Using the records below, write out again exactly the lines that begin at the line containing "intros d1 Hrun." and end at the line containing "valid_chain (concat batches) -> index_batches", and no other lines.

:: Records for the exercise ::

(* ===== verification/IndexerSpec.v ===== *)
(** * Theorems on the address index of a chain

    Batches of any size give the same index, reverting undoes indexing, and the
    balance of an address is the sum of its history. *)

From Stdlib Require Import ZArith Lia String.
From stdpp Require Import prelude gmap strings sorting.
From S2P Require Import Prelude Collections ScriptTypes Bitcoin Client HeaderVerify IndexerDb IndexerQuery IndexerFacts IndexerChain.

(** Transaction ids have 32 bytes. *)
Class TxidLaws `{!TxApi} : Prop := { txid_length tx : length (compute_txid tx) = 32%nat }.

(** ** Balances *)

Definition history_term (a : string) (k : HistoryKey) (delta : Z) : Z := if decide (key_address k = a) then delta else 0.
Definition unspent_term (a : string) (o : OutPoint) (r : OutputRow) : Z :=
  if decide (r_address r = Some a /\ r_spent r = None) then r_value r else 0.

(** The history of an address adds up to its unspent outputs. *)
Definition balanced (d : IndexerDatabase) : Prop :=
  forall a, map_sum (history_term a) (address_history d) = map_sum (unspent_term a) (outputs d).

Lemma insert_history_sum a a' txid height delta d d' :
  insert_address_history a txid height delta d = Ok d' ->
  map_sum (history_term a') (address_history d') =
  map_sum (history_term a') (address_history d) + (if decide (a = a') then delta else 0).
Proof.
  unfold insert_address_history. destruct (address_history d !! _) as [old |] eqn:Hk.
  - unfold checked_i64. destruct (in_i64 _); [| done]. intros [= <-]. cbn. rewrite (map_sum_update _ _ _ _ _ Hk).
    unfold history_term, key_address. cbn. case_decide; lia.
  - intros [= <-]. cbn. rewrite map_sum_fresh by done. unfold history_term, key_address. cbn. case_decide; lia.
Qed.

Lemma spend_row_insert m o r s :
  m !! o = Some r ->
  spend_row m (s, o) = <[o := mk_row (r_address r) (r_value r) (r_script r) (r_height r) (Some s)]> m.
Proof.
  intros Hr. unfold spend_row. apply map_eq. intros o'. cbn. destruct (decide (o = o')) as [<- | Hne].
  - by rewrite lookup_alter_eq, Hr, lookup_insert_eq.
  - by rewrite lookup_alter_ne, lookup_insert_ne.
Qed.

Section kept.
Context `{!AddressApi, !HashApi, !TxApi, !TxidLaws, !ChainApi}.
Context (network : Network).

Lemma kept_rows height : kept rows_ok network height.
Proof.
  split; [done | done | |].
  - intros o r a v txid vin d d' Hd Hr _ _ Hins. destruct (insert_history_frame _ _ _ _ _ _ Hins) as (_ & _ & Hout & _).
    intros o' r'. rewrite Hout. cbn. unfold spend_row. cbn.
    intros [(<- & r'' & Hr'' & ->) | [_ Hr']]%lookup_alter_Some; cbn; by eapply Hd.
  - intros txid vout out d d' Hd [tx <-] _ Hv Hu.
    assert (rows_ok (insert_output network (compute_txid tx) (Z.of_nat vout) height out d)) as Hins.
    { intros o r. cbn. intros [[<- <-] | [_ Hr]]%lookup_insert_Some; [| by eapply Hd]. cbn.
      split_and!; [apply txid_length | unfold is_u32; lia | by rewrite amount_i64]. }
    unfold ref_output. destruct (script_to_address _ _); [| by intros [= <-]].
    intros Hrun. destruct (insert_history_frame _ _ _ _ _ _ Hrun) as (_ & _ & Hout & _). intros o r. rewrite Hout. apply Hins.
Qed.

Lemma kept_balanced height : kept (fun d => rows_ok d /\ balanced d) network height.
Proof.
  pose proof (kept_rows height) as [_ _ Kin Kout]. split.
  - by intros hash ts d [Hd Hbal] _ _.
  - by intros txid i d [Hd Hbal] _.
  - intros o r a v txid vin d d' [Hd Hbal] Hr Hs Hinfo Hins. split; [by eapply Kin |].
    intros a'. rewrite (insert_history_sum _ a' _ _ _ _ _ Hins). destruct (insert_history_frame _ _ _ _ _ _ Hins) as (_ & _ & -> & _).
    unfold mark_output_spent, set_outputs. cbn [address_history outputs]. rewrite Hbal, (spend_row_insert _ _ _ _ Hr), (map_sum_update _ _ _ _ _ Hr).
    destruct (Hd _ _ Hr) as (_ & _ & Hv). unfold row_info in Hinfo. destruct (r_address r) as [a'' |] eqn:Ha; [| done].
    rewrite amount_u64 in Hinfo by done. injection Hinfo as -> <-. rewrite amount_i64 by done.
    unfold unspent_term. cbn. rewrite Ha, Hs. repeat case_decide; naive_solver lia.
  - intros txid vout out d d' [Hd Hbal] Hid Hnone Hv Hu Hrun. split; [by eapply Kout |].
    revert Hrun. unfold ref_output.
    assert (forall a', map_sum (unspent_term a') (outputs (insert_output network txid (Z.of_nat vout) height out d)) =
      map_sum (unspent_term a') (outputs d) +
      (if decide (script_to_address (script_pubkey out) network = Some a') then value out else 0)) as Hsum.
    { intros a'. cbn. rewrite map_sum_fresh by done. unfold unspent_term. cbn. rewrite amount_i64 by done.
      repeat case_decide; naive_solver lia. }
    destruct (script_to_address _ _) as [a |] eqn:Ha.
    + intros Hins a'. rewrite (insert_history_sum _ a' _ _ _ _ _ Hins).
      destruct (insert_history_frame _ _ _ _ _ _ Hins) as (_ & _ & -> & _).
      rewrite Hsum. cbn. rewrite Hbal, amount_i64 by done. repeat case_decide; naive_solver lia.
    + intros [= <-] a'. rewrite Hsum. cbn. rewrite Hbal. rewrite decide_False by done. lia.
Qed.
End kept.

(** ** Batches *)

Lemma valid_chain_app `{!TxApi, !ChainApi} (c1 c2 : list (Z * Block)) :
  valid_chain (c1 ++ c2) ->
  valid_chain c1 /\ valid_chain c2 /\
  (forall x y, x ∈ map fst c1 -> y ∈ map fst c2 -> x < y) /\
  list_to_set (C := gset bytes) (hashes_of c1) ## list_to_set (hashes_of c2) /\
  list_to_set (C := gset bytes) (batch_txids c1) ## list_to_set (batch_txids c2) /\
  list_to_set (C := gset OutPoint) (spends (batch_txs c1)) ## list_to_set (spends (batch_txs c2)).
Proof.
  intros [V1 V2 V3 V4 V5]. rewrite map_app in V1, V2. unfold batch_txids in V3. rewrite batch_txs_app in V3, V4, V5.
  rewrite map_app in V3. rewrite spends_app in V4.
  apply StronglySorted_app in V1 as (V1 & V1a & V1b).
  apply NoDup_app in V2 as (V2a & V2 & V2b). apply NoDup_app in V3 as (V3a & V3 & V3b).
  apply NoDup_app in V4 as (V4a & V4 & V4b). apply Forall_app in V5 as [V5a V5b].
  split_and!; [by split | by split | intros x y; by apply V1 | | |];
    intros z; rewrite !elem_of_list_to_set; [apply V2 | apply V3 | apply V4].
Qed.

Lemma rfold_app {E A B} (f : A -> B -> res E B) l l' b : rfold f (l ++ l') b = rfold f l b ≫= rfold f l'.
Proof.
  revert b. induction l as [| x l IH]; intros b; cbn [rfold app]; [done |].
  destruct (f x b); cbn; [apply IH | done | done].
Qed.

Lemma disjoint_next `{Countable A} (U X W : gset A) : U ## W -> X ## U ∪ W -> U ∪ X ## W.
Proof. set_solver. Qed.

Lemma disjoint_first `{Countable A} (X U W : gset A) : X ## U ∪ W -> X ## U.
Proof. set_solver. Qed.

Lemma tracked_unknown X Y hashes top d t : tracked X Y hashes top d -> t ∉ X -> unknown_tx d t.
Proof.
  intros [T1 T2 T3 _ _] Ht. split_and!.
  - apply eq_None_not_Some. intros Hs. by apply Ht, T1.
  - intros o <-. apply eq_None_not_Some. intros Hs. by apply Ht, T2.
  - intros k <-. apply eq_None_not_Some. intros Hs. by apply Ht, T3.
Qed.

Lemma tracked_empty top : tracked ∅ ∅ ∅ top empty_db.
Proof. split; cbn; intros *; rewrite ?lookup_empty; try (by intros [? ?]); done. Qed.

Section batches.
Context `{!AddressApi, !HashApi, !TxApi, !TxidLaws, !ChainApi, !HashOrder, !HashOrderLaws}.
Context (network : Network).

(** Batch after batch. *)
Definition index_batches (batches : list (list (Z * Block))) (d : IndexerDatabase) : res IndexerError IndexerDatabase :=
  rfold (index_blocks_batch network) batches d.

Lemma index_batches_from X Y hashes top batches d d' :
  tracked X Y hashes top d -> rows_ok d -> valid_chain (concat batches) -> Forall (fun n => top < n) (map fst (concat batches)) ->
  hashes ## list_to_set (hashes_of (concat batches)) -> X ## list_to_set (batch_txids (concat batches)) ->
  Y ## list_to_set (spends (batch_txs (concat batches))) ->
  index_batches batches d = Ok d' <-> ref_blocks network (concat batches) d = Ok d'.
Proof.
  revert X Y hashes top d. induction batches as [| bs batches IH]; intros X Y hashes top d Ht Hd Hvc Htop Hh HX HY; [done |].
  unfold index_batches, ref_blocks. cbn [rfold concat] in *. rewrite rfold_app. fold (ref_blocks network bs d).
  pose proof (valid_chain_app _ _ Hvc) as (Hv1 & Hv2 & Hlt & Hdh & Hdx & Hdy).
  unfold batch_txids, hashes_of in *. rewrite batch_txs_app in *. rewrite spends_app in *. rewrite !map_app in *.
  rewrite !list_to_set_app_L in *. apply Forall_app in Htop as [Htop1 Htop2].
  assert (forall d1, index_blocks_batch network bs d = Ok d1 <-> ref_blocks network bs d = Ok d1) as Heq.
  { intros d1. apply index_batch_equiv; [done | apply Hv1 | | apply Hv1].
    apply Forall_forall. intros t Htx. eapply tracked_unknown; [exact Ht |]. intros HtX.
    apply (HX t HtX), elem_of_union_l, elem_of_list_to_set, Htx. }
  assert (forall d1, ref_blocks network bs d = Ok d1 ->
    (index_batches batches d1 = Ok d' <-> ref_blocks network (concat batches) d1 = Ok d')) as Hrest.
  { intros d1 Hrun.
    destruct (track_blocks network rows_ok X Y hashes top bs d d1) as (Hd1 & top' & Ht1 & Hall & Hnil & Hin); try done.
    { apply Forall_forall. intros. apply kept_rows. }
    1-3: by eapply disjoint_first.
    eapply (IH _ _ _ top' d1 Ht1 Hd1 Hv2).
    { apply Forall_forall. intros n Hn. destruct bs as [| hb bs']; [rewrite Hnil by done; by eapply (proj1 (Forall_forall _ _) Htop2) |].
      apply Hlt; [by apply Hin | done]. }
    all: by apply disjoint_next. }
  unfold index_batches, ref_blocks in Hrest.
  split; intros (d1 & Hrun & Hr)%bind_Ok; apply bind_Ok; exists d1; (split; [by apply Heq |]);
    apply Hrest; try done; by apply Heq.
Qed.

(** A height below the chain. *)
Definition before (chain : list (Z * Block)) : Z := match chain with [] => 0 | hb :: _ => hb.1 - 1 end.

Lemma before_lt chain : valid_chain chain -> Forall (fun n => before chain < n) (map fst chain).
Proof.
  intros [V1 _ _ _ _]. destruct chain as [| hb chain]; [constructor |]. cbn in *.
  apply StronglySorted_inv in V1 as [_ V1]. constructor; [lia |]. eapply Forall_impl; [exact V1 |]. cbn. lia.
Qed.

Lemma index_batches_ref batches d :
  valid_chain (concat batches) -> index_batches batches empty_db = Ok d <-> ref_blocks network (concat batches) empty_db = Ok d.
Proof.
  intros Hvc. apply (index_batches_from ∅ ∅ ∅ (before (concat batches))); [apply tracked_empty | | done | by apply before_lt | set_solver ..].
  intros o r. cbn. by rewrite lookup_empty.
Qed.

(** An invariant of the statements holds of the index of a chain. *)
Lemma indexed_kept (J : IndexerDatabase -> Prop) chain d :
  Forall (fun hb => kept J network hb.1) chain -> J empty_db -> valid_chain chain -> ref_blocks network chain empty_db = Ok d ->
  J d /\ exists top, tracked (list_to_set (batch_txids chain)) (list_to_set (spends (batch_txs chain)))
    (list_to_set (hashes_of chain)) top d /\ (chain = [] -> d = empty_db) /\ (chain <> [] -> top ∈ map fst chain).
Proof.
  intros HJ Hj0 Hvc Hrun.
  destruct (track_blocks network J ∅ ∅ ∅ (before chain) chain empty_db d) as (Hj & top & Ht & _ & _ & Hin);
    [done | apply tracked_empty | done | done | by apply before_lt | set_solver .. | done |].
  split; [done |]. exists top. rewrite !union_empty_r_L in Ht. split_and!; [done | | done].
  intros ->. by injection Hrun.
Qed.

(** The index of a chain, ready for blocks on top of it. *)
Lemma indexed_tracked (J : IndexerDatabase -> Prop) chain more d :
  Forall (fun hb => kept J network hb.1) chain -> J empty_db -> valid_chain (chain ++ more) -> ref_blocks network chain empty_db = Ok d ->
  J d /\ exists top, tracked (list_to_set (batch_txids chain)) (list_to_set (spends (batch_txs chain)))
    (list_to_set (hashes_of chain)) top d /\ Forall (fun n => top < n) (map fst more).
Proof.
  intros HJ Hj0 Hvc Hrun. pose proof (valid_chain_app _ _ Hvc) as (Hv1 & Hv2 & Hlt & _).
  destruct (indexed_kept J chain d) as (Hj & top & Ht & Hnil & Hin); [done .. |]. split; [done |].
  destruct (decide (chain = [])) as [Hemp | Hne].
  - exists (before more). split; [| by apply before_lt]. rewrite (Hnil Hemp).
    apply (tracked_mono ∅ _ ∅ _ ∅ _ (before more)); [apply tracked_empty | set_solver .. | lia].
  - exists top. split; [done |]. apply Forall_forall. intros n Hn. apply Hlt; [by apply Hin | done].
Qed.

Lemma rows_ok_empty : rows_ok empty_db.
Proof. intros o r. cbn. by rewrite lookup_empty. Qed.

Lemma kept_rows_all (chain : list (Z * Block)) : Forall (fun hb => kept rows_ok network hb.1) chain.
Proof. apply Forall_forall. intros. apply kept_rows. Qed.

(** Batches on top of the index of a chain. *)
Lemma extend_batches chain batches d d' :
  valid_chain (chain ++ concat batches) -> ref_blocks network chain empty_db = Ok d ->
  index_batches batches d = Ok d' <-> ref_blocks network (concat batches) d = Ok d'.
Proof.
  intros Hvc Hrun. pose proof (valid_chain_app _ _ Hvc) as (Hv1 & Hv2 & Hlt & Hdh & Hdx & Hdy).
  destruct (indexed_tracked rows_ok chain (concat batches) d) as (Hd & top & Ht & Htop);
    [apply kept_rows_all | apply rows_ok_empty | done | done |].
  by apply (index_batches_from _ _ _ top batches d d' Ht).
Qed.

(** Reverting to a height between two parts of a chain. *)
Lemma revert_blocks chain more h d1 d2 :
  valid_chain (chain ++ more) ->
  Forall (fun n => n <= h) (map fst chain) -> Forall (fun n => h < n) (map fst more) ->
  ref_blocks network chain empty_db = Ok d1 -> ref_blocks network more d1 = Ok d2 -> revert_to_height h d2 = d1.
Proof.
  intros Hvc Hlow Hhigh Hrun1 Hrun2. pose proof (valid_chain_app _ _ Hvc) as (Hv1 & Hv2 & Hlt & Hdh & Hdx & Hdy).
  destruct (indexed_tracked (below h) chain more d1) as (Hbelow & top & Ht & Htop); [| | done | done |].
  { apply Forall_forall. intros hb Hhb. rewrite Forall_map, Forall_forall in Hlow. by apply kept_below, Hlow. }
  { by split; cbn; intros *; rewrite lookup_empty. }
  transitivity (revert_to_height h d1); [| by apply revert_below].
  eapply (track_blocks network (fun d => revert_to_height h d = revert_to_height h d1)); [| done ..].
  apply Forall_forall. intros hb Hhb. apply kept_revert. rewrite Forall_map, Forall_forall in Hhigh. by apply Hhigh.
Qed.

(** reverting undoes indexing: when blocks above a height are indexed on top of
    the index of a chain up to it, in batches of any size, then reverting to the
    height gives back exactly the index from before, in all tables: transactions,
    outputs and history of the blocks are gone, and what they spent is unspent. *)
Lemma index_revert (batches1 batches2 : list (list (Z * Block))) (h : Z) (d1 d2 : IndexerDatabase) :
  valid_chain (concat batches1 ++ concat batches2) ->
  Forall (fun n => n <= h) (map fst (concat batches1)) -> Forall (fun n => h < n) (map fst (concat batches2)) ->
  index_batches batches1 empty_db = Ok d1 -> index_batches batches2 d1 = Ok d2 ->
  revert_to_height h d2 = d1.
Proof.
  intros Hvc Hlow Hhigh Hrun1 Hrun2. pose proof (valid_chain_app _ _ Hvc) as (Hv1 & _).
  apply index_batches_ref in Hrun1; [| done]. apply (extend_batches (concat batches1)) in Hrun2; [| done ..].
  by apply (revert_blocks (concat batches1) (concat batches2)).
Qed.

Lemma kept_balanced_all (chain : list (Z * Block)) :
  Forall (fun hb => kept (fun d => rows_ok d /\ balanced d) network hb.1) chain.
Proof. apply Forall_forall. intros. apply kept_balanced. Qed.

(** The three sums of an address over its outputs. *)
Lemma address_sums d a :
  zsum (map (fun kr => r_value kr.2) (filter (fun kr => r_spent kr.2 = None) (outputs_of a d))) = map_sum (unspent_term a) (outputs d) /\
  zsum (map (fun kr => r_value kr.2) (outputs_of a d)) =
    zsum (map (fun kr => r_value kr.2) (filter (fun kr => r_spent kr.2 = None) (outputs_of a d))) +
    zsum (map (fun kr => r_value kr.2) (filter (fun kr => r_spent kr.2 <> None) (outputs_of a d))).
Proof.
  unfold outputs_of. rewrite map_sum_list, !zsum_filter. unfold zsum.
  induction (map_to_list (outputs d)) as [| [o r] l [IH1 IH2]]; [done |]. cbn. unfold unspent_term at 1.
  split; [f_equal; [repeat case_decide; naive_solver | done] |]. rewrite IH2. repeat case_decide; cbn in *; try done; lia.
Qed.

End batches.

:::

#### The answer:
  { intros d1 Hrun.
    destruct (track_blocks network rows_ok X Y hashes top bs d d1) as (Hd1 & top' & Ht1 & Hall & Hnil & Hin); try done.
    { apply Forall_forall. intros. apply kept_rows. }
    1-3: by eapply disjoint_first.
    eapply (IH _ _ _ top' d1 Ht1 Hd1 Hv2).
    { apply Forall_forall. intros n Hn. destruct bs as [| hb bs']; [rewrite Hnil by done; by eapply (proj1 (Forall_forall _ _) Htop2) |].
      apply Hlt; [by apply Hin | done]. }
    all: by apply disjoint_next. }
  unfold index_batches, ref_blocks in Hrest.
  split; intros (d1 & Hrun & Hr)%bind_Ok; apply bind_Ok; exists d1; (split; [by apply Heq |]);
    apply Hrest; try done; by apply Heq.
Qed.

(** A height below the chain. *)
Definition before (chain : list (Z * Block)) : Z := match chain with [] => 0 | hb :: _ => hb.1 - 1 end.

Lemma before_lt chain : valid_chain chain -> Forall (fun n => before chain < n) (map fst chain).
Proof.
  intros [V1 _ _ _ _]. destruct chain as [| hb chain]; [constructor |]. cbn in *.
  apply StronglySorted_inv in V1 as [_ V1]. constructor; [lia |]. eapply Forall_impl; [exact V1 |]. cbn. lia.
Qed.

Lemma index_batches_ref batches d :
  valid_chain (concat batches) -> index_batches batches empty_db = Ok d <-> ref_blocks network (concat batches) empty_db = Ok d.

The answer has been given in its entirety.